Gelişimsel rehberlik yaklaşımı, bir problem, uyumsuz bir davranış gerçekleşmeden önce gerekli tedbirleri almayı içeriyor. Aynı zamanda, eğitimin ayrılmaz ve tamamlayıcı bir boyutudur.
Sorun odaklı değil, süreç odaklı çalışarak tüm öğrencilere ulaşan bir yaklaşımla hareket ediliyor. Böylece, öğrencilerin uyumlu ve özgüvenli bireyler olarak yetişmesi hedefleniyor. Çocukların duygusal ve sosyal süreçleri desteklenerek, bilişsel performanslarının kendi içlerinde yukarıya taşınmasına yönelik çalışmalar yapılıyor. Öğrenciler, yaratıcı alandaki çalışmalarla farklılıklarını keşfedecekleri deneyimler ediniyor.
Öğrenci – Veli – Öğretmen iş birlikteliği başarıya katkı sağlıyor
Okul ve aile işbirliği halinde hareket edilerek, çocuğun kendini anlamasına, kendini kabul etmesine ve kendini geliştirmesine olanak sağlanıyor.
Periyodik sürelerle yapılan veli toplantılarında geri bildirimde bulunulduğu gibi, bireysel görüşmeler organize edilerek de öğrencinin gelişimi hakkında aileye bilgi veriliyor. Çocuk ve aileyle yakın ilişki içerisinde olmak öğrencinin tüm yönleriyle bir bütün olarak değerlendirilmesi açısında oldukça önemli.

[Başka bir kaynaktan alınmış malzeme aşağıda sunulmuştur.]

(* ===== verification/ValidatingSubnets.v ===== *)
(** * What the validating webhook guarantees of subnets

    A subnet is admitted exactly when its texts are those of a valid range
    that meets no other subnet, as far as the ends of the ranges tell; the
    allocator accepts it; an update keeps the addresses.  The conditions are
    stated on addresses, and what the checks let through is at the end. *)

From Stdlib Require Import Ascii.
From S2P Require Import Prelude GoNet GoStrings NetBlock NetText CNIPlugins NetworkingV1 MulticlusterV1 Kubernetes Config Utils IPAMTypes IPAMSubnet IPAMSync IPAMCanonical IPAMSubnetProperties IPAMNetwork IPAMNetworkProperties Transform Names GoJSON KubeClient Store StoreProperties ClientUtils IPAMManager Admission Validating ValidatingNetworks.
Local Open Scope Z_scope.

(** The net ID that the parent network and the subnet have together. *)
Definition netID_fits (network : V1Network) (subnet : V1Subnet) : Prop :=
  let own := ssp_NetID (vs_Spec subnet) in
  let parent := ns_NetID (vn_Spec network) in
  (network_mode network = NetworkModeVlan →
     (own ≠ None ∨ parent ≠ None) ∧ (∀ a b, own = Some a → parent = Some b → a = b) ∧
     AutoNatOutgoing_set subnet = false ∧ ar_Gateway (ssp_Range (vs_Spec subnet)) ≠ "") ∧
  (network_mode network = NetworkModeBGP → own = None ∧ AutoNatOutgoing_set subnet = false) ∧
  (network_mode network = NetworkModeVxlan → own = None).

‘Anne-Baba Okulu’ ile periyodik olarak ailelerle grup çalışmaları yapacaklarını belirten ide okulları psikolojik danışmanlık ve rehberlik bölümü, “Çocuk, akademik becerilerin yanı sıra hem sosyal hem de duygusal olarak bir bütün olarak ele alınmalıdır. Bu nedenle, çocuğun bu 3 alanına birden hitap etmek gerekiyor.” dedi.
Okula adaptasyon programı, küçük yaş grubundaki öğrencilerin okula uyum sürecini kolaylaştırıyor.
Akademik becerinin yukarıya taşınması yönelik çalışmalar yapılıyor.
Bu model sağladığı temel yetkinlikler sayesinde TEOG, YGS/LYS gibi sınav ortamlarında da başarıyı artırıyor. Örneğin odaklanması daha fazla desteklenen çocuklar sınavlardaki uyarıcılardan etkilenmiyor, sayısal ve sözel bölümlerde zihinsel geçişleri daha etkili yapabiliyor.